Additional Pressures on Healthcare
Beyond prescription drug costs, labor costs, provider consolidation, and inflation are also pushing premiums higher, illustrating the wider pressures within the healthcare system. Health New England, Inc. (Massachusetts) stated, “Physicians and hospitals are encountering economic pressures resulting from supply chain shortages, general inflation, and ongoing workforce challenges. Consequently, providers are seeking increased reimbursement for their services.”
Uncertainty over Federal Policies
In addition to cost pressures, insurers’ rate filings are influenced by uncertainty over federal policy and premium subsidies. The analysis suggests that a considerable reason for the higher premiums could be the possible expiration of enhanced premium tax credits after 2025. This could lead to an over 75% increase in out-of-pocket costs for consumers purchasing insurance through the Marketplace. Also, healthier individuals could potentially drop their coverage, resulting in higher average costs for the remaining group.

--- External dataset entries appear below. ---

(** ** What a step of the data plane leaves alone *)

(** The closed Launchers are those of before, and no operation is new. *)
Definition sup_frame (x x' : sup) : Prop := quiesced x' = quiesced x ∧ dom (heap x') ⊆ dom (heap x).

Lemma sup_frame_refl x : sup_frame x x.
Proof. done. Qed.

Lemma frame_set_op o op op' x : heap x !! o = Some op → sup_frame x (set_op o op' x).
Proof. intros Ho. split; [done|]. simpl. rewrite dom_insert_L. apply elem_of_dom_2 in Ho. set_solver. Qed.

Lemma frame_call c x : sup_frame x (call_release c x).
Proof. unfold call_release. by repeat case_match. Qed.

Lemma frame_Release r x : sup_frame x (Release r x).
Proof. unfold Release. repeat case_match; try done. apply (frame_call _ x). Qed.

Lemma frame_releaseCapacity o x : sup_frame x (releaseCapacity o x).
Proof.
  unfold releaseCapacity. destruct (heap x !! o) as [op|] eqn:Ho; [|done]. destruct (op_capacityRelease op) as [c|]; [|done].
  destruct (frame_call c x) as [Hq Hd]. split; [done|]. cbn. rewrite dom_insert_L. apply elem_of_dom_2 in Ho. set_solver.
Qed.

Lemma frame_transfer o r x : sup_frame x (transfer o r x).
Proof.
  unfold transfer. destruct r as [r|]; [|done]. destruct (reservations x !! r) as [[c|]|]; [|done..].
  destruct (heap x !! o) as [op|] eqn:Ho; [|done]. apply (frame_set_op _ _ _ _ Ho).
Qed.

Lemma frame_admit o r x : sup_frame x (admitReserved o r x).2.
Proof. unfold admitReserved. repeat case_match; try done. apply (frame_transfer _ _ (set_ops _ x)). Qed.

Lemma frame_reserve sid lid kind x : sup_frame x (reserve sid lid kind x).2.
Proof. unfold reserve, reserveCapacityLocked. by repeat case_match; simplify_eq. Qed.

Lemma frame_start o ok now x : sup_frame x (startOperationProcess o ok now x).2.
Proof.
  unfold startOperationProcess. destruct (heap x !! o) as [op|] eqn:Ho; [|done]. destruct (op_terminated op); [done|].
  destruct ok; apply (frame_set_op _ _ _ _ Ho).
Qed.

Lemma frame_mark reason o x : sup_frame x (mark_op reason o x).
Proof.
  unfold mark_op. destruct (heap x !! o) as [op|] eqn:Ho; [|done]. repeat case_match; apply (frame_set_op _ _ _ _ Ho).
Qed.

Lemma frame_complete o op op' x : heap x !! o = Some op → sup_frame x (finish o (releaseCapacity o (set_op o op' x))).
Proof.
  intros Ho. destruct (frame_releaseCapacity o (set_op o op' x)) as [Hq _]. split.
  - rewrite <-(proj1 (frame_set_op o op op' x Ho)), <-Hq. unfold finish. by case_match.
  - rewrite (proj1 (complete_spec o op' x)), dom_insert_L. apply elem_of_dom_2 in Ho. set_solver.
Qed.

Lemma frame_succeed o d now x : sup_frame x (succeed o d now x).2.
Proof.
  unfold succeed. destruct (heap x !! o) as [op|] eqn:Ho; [|done]. destruct (op_CompletedAt op); [done|]. by eapply frame_complete.
Qed.

Lemma frame_fail o rc ex d now x : sup_frame x (fail_op o rc ex d now x).2.
Proof.
  unfold fail_op. destruct (heap x !! o) as [op|] eqn:Ho; [|done]. destruct (op_CompletedAt op); [done|]. by eapply frame_complete.
Qed.

Lemma frame_prune o x : sup_frame x (prune_remove x o).
Proof. unfold prune_remove. by repeat case_match. Qed.

Create HintDb frame.
#[export] Hint Resolve sup_frame_refl frame_Release frame_releaseCapacity frame_admit frame_reserve frame_start frame_mark frame_succeed frame_fail frame_prune : frame.

(** A victim of the pruning is completed: its removal is a step, or nothing. *)
Lemma prune_remove_step x o op : heap x !! o = Some op → is_Some (op_CompletedAt op) → op_State op ≠ operationRunning →
  prune_remove x o = x ∨ step x (prune_remove x o).
Proof.
  intros Ho [t Ht] Hr. unfold prune_remove at 1. rewrite Ho. case_bool_decide as Hid; [|by left]. right. constructor.
  apply list_elem_of_fmap. exists (o, t). split; [done|]. unfold completed_ops. apply list_elem_of_omap. exists o. split.
  - unfold op_list. apply list_elem_of_fmap. exists (op_ID op, o). split; [done|]. by apply elem_of_map_to_list.
  - by rewrite Ho, bool_decide_true, Ht.
Qed.

Lemma victims_completed now ttl n x : Forall (λ o, ∃ op, heap x !! o = Some op ∧ is_Some (op_CompletedAt op) ∧ op_State op ≠ operationRunning)
  (prune_victims now ttl n (completed_ops x)).
Proof.
  apply Forall_forall. intros o Ho.
  assert (Hc : o ∈ (completed_ops x).*1).
  { unfold prune_victims in Ho. apply elem_of_app in Ho as [Ho|Ho].
    - apply list_elem_of_fmap in Ho as (c & -> & [_ Hc]%list_elem_of_filter). by apply list_elem_of_fmap_2.
    - case_decide; [|by apply elem_of_nil in Ho]. apply list_elem_of_fmap in Ho as (c & -> & Hc).
      apply list_elem_of_fmap_2. apply (subseteq_take _ _) in Hc. rewrite merge_sort_Permutation in Hc. by apply list_elem_of_filter in Hc as [_ Hc]. }
  apply list_elem_of_fmap in Hc as ([o' t] & -> & (o2 & _ & Hc)%list_elem_of_omap).
  destruct (heap x !! o2) as [op|] eqn:Eo; [|done]. case_bool_decide; [|done]. apply fmap_Some in Hc as (t' & Ht & [= -> ->]).
  exists op. by rewrite Ht.
Qed.

(** ** Runs of the data plane *)

Section sup_moves.
Context {W : Type} `{!sessionMACDriver W} (removed requests : list string).

(** The supervisor's part, beside any coordinator. *)
Definition sup_moves (x x' : sup) : Prop := ∀ m : mac W, rtc env (mkApp m x removed requests) (mkApp m x' removed requests).

#[global] Instance sup_moves_preorder : PreOrder sup_moves.
Proof. split; [intros x m; apply rtc_refl|unfold sup_moves; intros x1 x2 x3 H1 H2 m; exact (transitivity (H1 m) (H2 m))]. Qed.

Lemma sup_moves_step x x' : step x x' → sup_frame x x' → sup_moves x x'.
Proof.
  intros Hs [Hq Hd] m. apply rtc_once, (env_operation (mkApp m x removed requests)). split; [done|]. split; [done|].
  intros o op Ho Hn. apply elem_of_dom_2 in Ho. apply not_elem_of_dom in Hn. set_solver.
Qed.

(** An operation of a Launcher whose request is being served takes the reservation. *)
Lemma sup_moves_new o kind id sid lid now cid r x :
  heap x !! o = None → lid ∈ requests → sup_moves x (transfer o r (set_op o (newOperation kind id sid lid now cid) x)).
Proof.
  intros Ho Hl. trans (set_op o (newOperation kind id sid lid now cid) x).
  - intros m. apply rtc_once, (env_operation (mkApp m x removed requests)). split; [by constructor|]. split; [done|].
    intros o' op. simpl. destruct (decide (o = o')) as [<-|Hne]; [|by rewrite lookup_insert_ne by done; intros ->].
    rewrite lookup_insert_eq. by intros [= <-] _.
  - apply sup_moves_step; [|apply frame_transfer]. eapply step_transfer; [apply lookup_insert_eq|done..].
Qed.

(** What the final admission needs: the operation is open and the reservation empty. *)
Definition admissible (o : op_ref) (r : option reservation_ref) (x : sup) : Prop :=
  (∃ op, heap x !! o = Some op ∧ op_CompletedAt op = None) ∧ ∀ r', r = Some r' → mjoin (reservations x !! r') = None.

Lemma new_admissible o kind id sid lid now cid r x :
  admissible o r (transfer o r (set_op o (newOperation kind id sid lid now cid) x)).
Proof.
  unfold admissible, transfer. destruct r as [r|]; simpl.
  - rewrite lookup_insert_eq. destruct (reservations x !! r) as [[c|]|] eqn:Er; simpl; rewrite ?lookup_insert_eq.
    + split; [by eexists|]. intros r' [= <-]. by rewrite lookup_insert_eq.
    + split; [by eexists|]. intros r' [= <-]. by rewrite Er.
    + split; [by eexists|]. intros r' [= <-]. by rewrite Er.
  - rewrite lookup_insert_eq. split; [by eexists|done].
Qed.

Lemma sup_moves_admit o r x : admissible o r x → sup_moves x (admitReserved o r x).2.
Proof. intros [(op & Ho & Hc) Hr]. apply sup_moves_step; [|apply frame_admit]. eapply step_admit; eauto. Qed.

Lemma sup_moves_prune now ttl n x : sup_moves x (pruneCompleted now ttl n x).
Proof.
  unfold pruneCompleted. pose proof (victims_completed now ttl n x) as Hv. revert Hv.
  generalize (prune_victims now ttl n (completed_ops x)). intros vs. revert x.
  induction vs as [|o vs IH]; intros x Hv; [reflexivity|]. apply Forall_cons in Hv as [(op & Ho & Hc & Hr) Hv]. simpl.
  trans (prune_remove x o); [|apply IH; by rewrite (proj1 (prune_remove_heap x o))].
  destruct (prune_remove_step x o op Ho Hc Hr) as [->|Hs]; [reflexivity|]. apply sup_moves_step; [done|apply frame_prune].
Qed.

End sup_moves.

Section moves.
Context {W S : Type} `{!sessionMACDriver W} (mac_of : S → mac W) (sup_of : S → sup) (removed requests : list string).
#[local] Abbreviation HS := (HR S).

Definition as_app (s : S) : app W := mkApp (mac_of s) (sup_of s) removed requests.

(** From one state of a handler to another by steps of the data plane. *)
Definition moves (s s' : S) : Prop := rtc env (as_app s) (as_app s').

#[global] Instance moves_preorder : PreOrder moves.
Proof. split; [intros s; apply rtc_refl|unfold moves; intros s1 s2 s3; apply transitivity]. Qed.

Lemma moves_still s s' : mac_of s' = mac_of s → sup_of s' = sup_of s → moves s s'.
Proof. intros Hm Hx. unfold moves, as_app. rewrite Hm, Hx. apply rtc_refl. Qed.

Lemma moves_sup s s' : mac_of s' = mac_of s → sup_moves (W := W) removed requests (sup_of s) (sup_of s') → moves s s'.
Proof. intros Hm Hs. unfold moves, as_app. rewrite Hm. apply Hs. Qed.

Lemma moves_mac s s' : sup_of s' = sup_of s → same_owners (m_db (mac_of s)) (m_db (mac_of s')) → moves s s'.
Proof. intros Hx Hm. apply rtc_once. unfold as_app. rewrite Hx. by apply (env_tables (as_app s)). Qed.

(** Every outcome of the handler is reached by such steps; [Q] holds of the supervisor
    where it goes on. *)
Definition serves {A} (P : sup → Prop) (m : HS A) (Q : A → sup → Prop) : Prop :=
  ∀ s, P (sup_of s) → moves s (m s).2 ∧ match (m s).1 with inl a => Q a (sup_of (m s).2) | inr _ => True end.

Lemma serves_ret {A} P (a : A) : serves P (mret a) (λ _, P).
Proof. intros s Hs. split; [reflexivity|done]. Qed.

Lemma serves_bind {A B} P Q R (m : HS A) (k : A → HS B) :
  serves P m Q → (∀ a, serves (Q a) (k a) R) → serves P (m ≫= k) R.
Proof.
  intros Hm Hk s Hs. destruct (Hm s Hs) as [H1 H2]. unfold mbind, hr_bind. destruct (m s) as [[a|r] s1]; [|done].
  destruct (Hk a s1 H2) as [H3 H4]. split; [by etrans|done].
Qed.

Lemma serves_on_result {A} P (r : result A) : serves P (on_result r) (λ _, P).
Proof. intros s Hs. by destruct r. Qed.

End moves.

(** One step of the supervisor. *)
Ltac sup_step := apply sup_moves_step; [by constructor|auto with frame].

Lemma lease_owners {W} `{!sessionMACDriver W} key (m : mac W) : same_owners (m_db m) (m_db (releaseLease key m)).
Proof.
  destruct (decide (key ∈ releasedOnce m)) as [Hk|Hk].
  - unfold releaseLease. by rewrite decide_True.
  - destruct (quiet_lease key m Hk) as [E _]. unfold db_frame in E. by rewrite E.
Qed.

Lemma acquire_owners {W} `{!sessionMACDriver W} sid ws key now (m : mac W) :
  same_owners (m_db m) (m_db (AcquireSessionUse sid ws key now m).2).
Proof.
  unfold AcquireSessionUse. destruct (sessionBindings m !! sid) as [covs|]; [|done]. unfold sessionExistsExact.
  set (q := λ d : db, _). destruct (on_db_reads (query q) m (reads_query q)) as [f Ef].
  destruct (on_db (query q) m) as [[[]|e] m1]; simpl in Ef; subst m1; try done.
  by destruct (incr_counts_with covs (with_db (m_db m) f m)) as [cm ->].
Qed.

(** ** The run handler *)

Section run.
Context {W : Type} `{!sessionMACDriver W} (h : host) (cfg : run_config) (w : run_world) (removed requests : list string).
Context (Hmarked : w_marked w ≠ Some terminationNone).
#[local] Abbreviation run_moves := (moves (W := W) rs_mac rs_sup removed requests).
#[local] Abbreviation run_serves := (serves (W := W) rs_mac rs_sup removed requests).
Implicit Types s : run_state W.

Lemma run_sup x s : sup_moves (W := W) removed requests (rs_sup s) x → run_moves s (with_sup x s).
Proof. intros Hx. by apply moves_sup. Qed.

Lemma run_lease key s : run_moves s (with_mac (releaseLease key (rs_mac s)) s).
Proof. apply moves_mac; [done|apply lease_owners]. Qed.

Lemma release_preparation_moves r s : run_moves s (releasePreparation w r s).
Proof. unfold releasePreparation. etrans; [apply run_lease|]. apply run_sup. sup_step. Qed.

Lemma rollback_moves op s : run_moves s (rollbackRunPreparation w op s).
Proof.
  rewrite rollback_eq. trans (with_sup (releaseCapacity (ro_ref op) (rs_sup s)) s); [apply run_sup; sup_step|].
  match goal with |- run_moves ?x _ => set (y := x) end.
  apply (run_sequence_inv (run_moves y)); [|reflexivity]. unfold tail_stages, rollback_stages. cbn [tail].
  repeat constructor; intros f z [= <-] Hz; (etrans; [exact Hz|]).
  - destruct (ro_prepared op); [|reflexivity]. unfold mac_cleanup_stage. destruct (w_mac_cleanup w); [by apply moves_still|reflexivity].
  - by apply moves_still.
  - unfold removeWorkloadMACState. destruct (w_remove_state w); [by apply moves_still|reflexivity].
  - apply run_lease.
  - reflexivity.
Qed.

Lemma preparing_serves {A} P r code (m : HP A) : run_serves P (preparing w r code m) (λ _, P).
Proof.
  intros s Hs. unfold preparing. destruct (m (rs_probes s)) as [[a|e] l]; simpl.
  - split; [by apply moves_still|done].
  - split; [|done]. etrans; [|apply release_preparation_moves]. by apply moves_still.
Qed.

Lemma pin_sources_serves P op i mounts :
  run_serves P (pin_sources w op i mounts) (λ r x, ro_ref r.1 = ro_ref op ∧ P x).
Proof.
  revert op i. induction mounts as [|mt mounts IH]; intros op i; [by intros s Hs; split; [reflexivity|]|]. cbn [pin_sources].
  destruct (w_pin w i (rm_SourcePath mt)) as [pinned|]; [|by intros s Hs; split; [apply rollback_moves|]].
  apply (serves_bind _ _ _ _ _ (λ _, P)); [by intros s Hs; split; [by apply moves_still|]|intros _].
  eapply serves_bind; [apply IH|]. intros r s Hs. split; [reflexivity|exact Hs].
Qed.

UnitedHealthcare’s (UHC) Maryland plan revealed that they applied an adjustment of 1.044 to accommodate the expiration of enhanced premium subsidies through the ARPA and extended by the Inflation Reduction Act (IRA). A representative from UHC said, “Due to the expiration of the enhanced premium subsidies effective 1/1/2026, UHC anticipates a decline in enrollment because of higher post-subsidy premiums. Healthier members are expected to leave at a disproportionately higher rate than those with significant healthcare needs, increasing market morbidity in 2026.”
Varying Premium Increases
The proposed premium increases differ widely across insurers and states, reflecting the complexity of the ACA marketplaces. Among the 312 insurers reviewed nationally, proposals ranged from a 10% decrease to a 59% increase. Approximately 125 insurers requested increases of at least 20%, with four insurers proposing to lower premiums. A review of 105 insurers across 19 states and D.C. revealed slightly lower median increases of 15%.
Importance of Subsidies
For many people enrolled in ACA Marketplace plans, subsidies are crucial for maintaining affordable coverage. Currently, 92% of enrollees receive premium support. However, if enhanced tax credits expire, out-of-pocket costs could surge quickly and severely, potentially leading some people to drop their coverage.
In conclusion, the projected premium increases for 2026 are being driven by escalating medical and pharmaceutical costs, labor pressures, and policy uncertainty, particularly surrounding specialty drugs such as GLP-1s. Policymakers and consumers will be closely monitoring the situation, as changes to tax credits could drastically impact affordability and access.